I think it's qtr sawn.

Reactions: Agree 1


----------



## Kevin (Jun 21, 2015)

Those are some crappy photos to be coming from you. Work on that will you how do you expect us to help you if you post images like that geez.

Reactions: Agree 1 | Funny 2


----------



## phinds (Jun 21, 2015)

Kevin said:


> I think it's qtr sawn.


Sorry, I should said: the first one is QS, second is flat cut, 3rd is near-QS. Does it matter?


----------



## Kevin (Jun 21, 2015)

Rift sawn - yes it usually changes the grain appearance


----------



## phinds (Jun 21, 2015)

Kevin said:


> Rift sawn - yes it usually changes the grain appearance


but I've never seen it produce that wave/curl before.


----------



## robert flynt (Jun 21, 2015)

phinds said:


> but I've never seen it produce that wave/curl before.


Have seen something very similar in live oak, quite a bit.


----------



## phinds (Jun 21, 2015)

robert flynt said:


> Have seen something very similar in live oak, quite a bit.


Oh, I've seen it in a few woods, but never in pine and this is definitely pine.


----------



## Mr. Peet (Jun 21, 2015)

No Paul, I have not seen grain like the third picture in either White pine or Red pine. I have in on rare occasion in Doulas-fir. Had you sent me that third picture without ID, I would have thought white ash. Even the second picture, pine would not have been my first thought.
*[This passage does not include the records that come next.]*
(** Every gradient array known to the tape and every mesh gradient is a
    live buffer. *)
Definition gradients_live (ctx : Ctx) (w : World) : Prop :=
  (∀ a g, ctx_gradients ctx w !! a = Some g → is_Some (mem w !! g))
  ∧ (∀ p g, p ∈ meshes (shape_geo_src (model (ctx_update_params ctx))) →
            grad p = Some g → is_Some (mem w !! g)).

(** The body of the three loops over names, on one declared input. *)
Definition read_declared (policy : GradPolicy) (tape_gradients : gmap nat nat)
    (p : gmap string attr * string) : M (memory * option string) loc :=
  run! set_local (Some p.2) in
  lift_outer (read_adjoint policy tape_gradients p.1 p.2).

(** Between the stores [m] and [m'], the buffer [t] was allocated and given
    the contents of [g], mapped by [f]; nothing else was written to it. *)
Definition cloned_from (m m' : memory) (f : float → float)
    (g t : loc) : Prop :=
  ∃ mi v, m ⊆ mi ∧ mi !! g = Some v ∧ mi !! t = None ∧ m' !! t = Some (f <$> v).

(** In the store [m], [t] is another buffer than [src] with the same
    contents. *)
Definition is_clone (m : memory) (src t : loc) : Prop :=
  t ≠ src ∧ is_Some (m !! t) ∧ m !! t = m !! src.

(** [t] is the output tensor of the array [name] of [x]: a view of its
    buffer, or a clone of it in graph-capture mode. *)
Definition is_output (use_graph_capture : bool) (x : gmap string attr)
    (m : memory) (name : string) (t : loc) : Prop :=
  ∃ a, x !! name = Some (AttrArray a)
       ∧ if use_graph_capture then is_clone m (ptr a) t else t = ptr a.

(** [t] is the adjoint returned for the gradient array [g]: a buffer that
    did not exist in the store [m1], the store after the reverse pass, and
    that holds in the final store [m2] exactly what [g] held in [m1]. *)
Definition holds_gradient (m1 m2 : memory) (g t : loc) : Prop :=
  ∃ v, m1 !! g = Some v ∧ m1 !! t = None ∧ m2 !! t = Some v.

(** The adjoint [t] returned for the array [name] of [x]. *)
Definition returned_adjoint (tape_gradients : gmap nat nat) (m1 m2 : memory)
    (x : gmap string attr) (name : string) (t : loc) : Prop :=
  ∃ g, declared_gradient tape_gradients x name = Ok g ∧ holds_gradient m1 m2 g t.

(** The adjoint [t] returned for the mesh whose points are [p]. *)
Definition returned_mesh_adjoint (m1 m2 : memory) (p : wp_array) (t : loc) : Prop :=
  ∃ g, grad p = Some g ∧ holds_gradient m1 m2 g t.


(** One call of the step node by the autodiff engine, and a run of calls
    one after the other on the same world, whatever each call's outcome. *)
Inductive Call :=
| CallForward (update_params : UpdateParams) (sim_params : SimParams)
    (states : States) (control : gmap string attr)
    (states_bwd : States) (control_bwd : gmap string attr)
    (state_tensors_names model_tensors_names control_tensors_names : list string)
    (tensors : list loc)
| CallBackward (ctx : Ctx) (adj_tensors : list loc).

Definition run_call (c : Call) (w : World) : World :=
  match c with
  | CallForward up sp st ctl stb ctlb ns nm nc ts =>
      (forward up sp st ctl stb ctlb ns nm nc ts w).2
  | CallBackward ctx adj => (backward ctx adj w).2
  end.

Definition run_calls (cs : list Call) (w : World) : World :=
  foldl (λ w c, run_call c w) w cs.

(** The number of [wp.capture_begin] calls in a trace. *)
Fixpoint count_captures (evs : list Event) : nat :=
  match evs with
  | [] => 0
  | EvCaptureBegin :: evs' => S (count_captures evs')
  | _ :: evs' => count_captures evs'
  end.

(** Whatever a call does, it leaves the cache as it was without capturing,
    or it found no forward graph, leaves one and has begun at most two
    captures. *)
Definition quiet (w w' : World) : Prop :=
  integrator w' = integrator w
  ∧ count_captures (trace w') = count_captures (trace w).

Definition capture_step (w w' : World) : Prop :=
  quiet w w'
  ∨ (update_graph (integrator w) = None
     ∧ update_graph (integrator w') ≠ None
     ∧ count_captures (trace w') ≤ count_captures (trace w) + 2).

(** The [wp.synchronize_device()] call made when [synchronize] is set. *)
Definition sync_events (synchronize : bool) : list Event :=
  if synchronize then [EvSynchronize] else [].

(** The integrator as [WarpEnv.init_sim] leaves it. *)
Definition Integrator_init : Integrator :=
  {| update_graph := None; bwd_update_graph := None |}.

End UpdateFunction.

End autograd.

(** ** warp_env.py *)

Module warp_env.

(** A State or Control object: its identity, which is what Python's [is]
    compares, and its attribute dictionary. *)
Record Object := {
  oid : nat;
  vars : gmap string autograd.attr;
}.

(** Python values passed to [UpdateFunction]. A torch tensor is named by
    the buffer it views; the integrator of [update_params] is the one
    integrator of the world. *)
Inductive pyval :=
| VNone
| VObject (o : Object)
| VUpdateParams (tape : option nat) (model : autograd.Model)
    (use_graph_capture synchronize : bool)
| VSimParams (p : autograd.SimParams)
| VStates (state_in : option Object) (states_mid : option (list Object))
    (state_out : option Object)
| VNames (names : list string)
| VTensor (t : nat).

Record WarpEnv := {
  no_grad : bool;
  use_graph_capture : bool;
  synchronize : bool;
  sim_substeps : nat;
  sim_dt : float;
  kinematic_fk : bool;
  eval_ik : bool;
  model : autograd.Model;
  tape : option nat;
  state_0 : Object;
  state_1 : Object;
  states_mid : option (list Object);
  control_0 : Object;
  state_0_bwd : Object;
  state_1_bwd : Object;
  states_mid_bwd : list Object;
  control_0_bwd : Object;
  state_tensors_names : list string;
  control_tensors_names : list string;
  state_tensors : option (list nat);
  control_tensors : option (list nat);
  (** the identities of the objects allocated so far *)
  heap : gset nat;
  (** the positional arguments of every call of the update function *)
  calls : list (list pyval);
}.

Definition requires_grad (self : WarpEnv) : bool := negb (no_grad self).

Definition set_heap (h : gset nat) (self : WarpEnv) : WarpEnv :=
  {| no_grad := no_grad self; use_graph_capture := use_graph_capture self;
     synchronize := synchronize self; sim_substeps := sim_substeps self;
     sim_dt := sim_dt self; kinematic_fk := kinematic_fk self; eval_ik := eval_ik self;
     model := model self; tape := tape self;
     state_0 := state_0 self; state_1 := state_1 self; states_mid := states_mid self;
     control_0 := control_0 self; state_0_bwd := state_0_bwd self;
     state_1_bwd := state_1_bwd self; states_mid_bwd := states_mid_bwd self;
     control_0_bwd := control_0_bwd self;
     state_tensors_names := state_tensors_names self;
     control_tensors_names := control_tensors_names self;
     state_tensors := state_tensors self; control_tensors := control_tensors self;
     heap := h; calls := calls self |}.

Definition set_calls (c : list (list pyval)) (self : WarpEnv) : WarpEnv :=
  {| no_grad := no_grad self; use_graph_capture := use_graph_capture self;
     synchronize := synchronize self; sim_substeps := sim_substeps self;
     sim_dt := sim_dt self; kinematic_fk := kinematic_fk self; eval_ik := eval_ik self;
     model := model self; tape := tape self;
     state_0 := state_0 self; state_1 := state_1 self; states_mid := states_mid self;
     control_0 := control_0 self; state_0_bwd := state_0_bwd self;
     state_1_bwd := state_1_bwd self; states_mid_bwd := states_mid_bwd self;
     control_0_bwd := control_0_bwd self;
     state_tensors_names := state_tensors_names self;
     control_tensors_names := control_tensors_names self;
     state_tensors := state_tensors self; control_tensors := control_tensors self;
     heap := heap self; calls := c |}.

(** Lines 457 to 459: [self.state_tensors = ..; self.state_1 = self.state_0;
    self.state_0 = state_1]. *)
Definition set_states (new_state_tensors : list nat) (new_state_1 new_state_0 : Object)
    (self : WarpEnv) : WarpEnv :=
  {| no_grad := no_grad self; use_graph_capture := use_graph_capture self;
     synchronize := synchronize self; sim_substeps := sim_substeps self;
     sim_dt := sim_dt self; kinematic_fk := kinematic_fk self; eval_ik := eval_ik self;
     model := model self; tape := tape self;
     state_0 := new_state_0; state_1 := new_state_1; states_mid := states_mid self;
     control_0 := control_0 self; state_0_bwd := state_0_bwd self;
     state_1_bwd := state_1_bwd self; states_mid_bwd := states_mid_bwd self;
     control_0_bwd := control_0_bwd self;
     state_tensors_names := state_tensors_names self;
     control_tensors_names := control_tensors_names self;
     state_tensors := Some new_state_tensors; control_tensors := control_tensors self;
     heap := heap self; calls := calls self |}.

(** [self.control_0 = ..]. *)
Definition set_control_0 (new_control_0 : Object) (self : WarpEnv) : WarpEnv :=
  {| no_grad := no_grad self; use_graph_capture := use_graph_capture self;
     synchronize := synchronize self; sim_substeps := sim_substeps self;
     sim_dt := sim_dt self; kinematic_fk := kinematic_fk self; eval_ik := eval_ik self;
     model := model self; tape := tape self;
     state_0 := state_0 self; state_1 := state_1 self; states_mid := states_mid self;
     control_0 := new_control_0; state_0_bwd := state_0_bwd self;
     state_1_bwd := state_1_bwd self; states_mid_bwd := states_mid_bwd self;
     control_0_bwd := control_0_bwd self;
     state_tensors_names := state_tensors_names self;
     control_tensors_names := control_tensors_names self;
     state_tensors := state_tensors self; control_tensors := control_tensors self;
     heap := heap self; calls := calls self |}.

(** [self.control_tensors = ..]. *)
Definition set_control_tensors (new_control_tensors : list nat) (self : WarpEnv) : WarpEnv :=
  {| no_grad := no_grad self; use_graph_capture := use_graph_capture self;
     synchronize := synchronize self; sim_substeps := sim_substeps self;
     sim_dt := sim_dt self; kinematic_fk := kinematic_fk self; eval_ik := eval_ik self;
     model := model self; tape := tape self;
     state_0 := state_0 self; state_1 := state_1 self; states_mid := states_mid self;
     control_0 := control_0 self; state_0_bwd := state_0_bwd self;
     state_1_bwd := state_1_bwd self; states_mid_bwd := states_mid_bwd self;
     control_0_bwd := control_0_bwd self;
     state_tensors_names := state_tensors_names self;
     control_tensors_names := control_tensors_names self;
     state_tensors := state_tensors self; control_tensors := Some new_control_tensors;
     heap := heap self; calls := calls self |}.

(** A new object with the attribute dictionary [v]: its identity is one no
    object has yet. *)
Definition new_object (v : gmap string autograd.attr) : M WarpEnv Object :=
  λ self,
    let r := fresh (heap self) in
    (Ok {| oid := r; vars := v |}, set_heap ({[r]} ∪ heap self) self).

Definition record_call (args : list pyval) : M WarpEnv unit :=
  modify (λ self, set_calls (calls self ++ [args]) self).

(** The parameters of [UpdateFunction.forward] after [ctx], before
    [*tensors]. *)
Definition forward_parameters : list string :=
  ["update_params"; "sim_params"; "states"; "control"; "states_bwd"; "control_bwd";
   "state_tensors_names"; "model_tensors_names"; "control_tensors_names"].

(** Python's binding of positional arguments to [forward]'s signature: each
    declared parameter takes the argument at its position, the rest go to
    [*tensors]; a declared parameter left without an argument is a
    [TypeError]. *)
Definition bind_arguments (args : list pyval) : result (list (string * pyval) * list pyval) :=
  let n := length forward_parameters in
  if decide (length args < n) then Raise TypeError
  else Ok (zip forward_parameters (take n args), drop n args).

Definition from_option {S A} (e : exn) (o : option A) : M S A :=
  match o with
  | Some x => ret x
  | None => raise e
  end.

(** The [state_in] and [state_out] objects among the positional arguments
    of a call of the update function ([states] is the third). *)
Definition step_states (args : list pyval) : option (Object * Object) :=
  match args !! 2 with
  | Some (VStates (Some state_in) _ (Some state_out)) => Some (state_in, state_out)
  | _ => None
  end.

(** The tensors among [*tensors]. *)
Definition tensor_locs (tensors : list pyval) : list nat :=
  omap (λ v, match v with
             | VTensor t => Some t
             | _ => None
             end) tensors.

Section do_physics_step.
Context `{R : autograd.Runtime}.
I would ask, Where was the barn built? When was the barn built? Who built the barn? This may give more insight on the species used for the construction.


----------



## phinds (Jun 21, 2015)

Mr. Peet said:


> No Paul, I have not seen grain like the third picture in either White pine or Red pine. I have in on rare occasion in Doulas-fir. Had you sent me that third picture without ID, I would have thought white ash. Even the second picture, pine would not have been my first thought.
> 
> I would ask, Where was the barn built? When was the barn built? Who built the barn? This may give more insight on the species used for the construction.


Michigan is all I know. It's pine for sure, I'm just not sure what kind and was a bit puzzled by the curl/wave in the face grain. The owner was thinking it's white pine but I'm more inclined towards red. The end grain of all the pieces are pretty much indistinguishable and I don't see any hint in them about why there would be weird face grain.


----------



## Mr. Peet (Jun 21, 2015)

All of the "Red Pine" I've milled has all had a good bit of resin in the wood like its Binomial implies. There is typically a noticeable shift from early to late wood in Red where it can often not be seen in White pine. Is there enough curvature in the growth rings to reconstruct the log diameter your samples have come from? Red pine is rarely over 24" inches DBH while White pine often reaches 3-6' feet at DBH.

If it was built in the last century from native woods of Michigan, could either White or Black spruce be a candidate? I've seen that wavy grain in a European built violin made of an Alpine spruce, but don't recall which spruce.


----------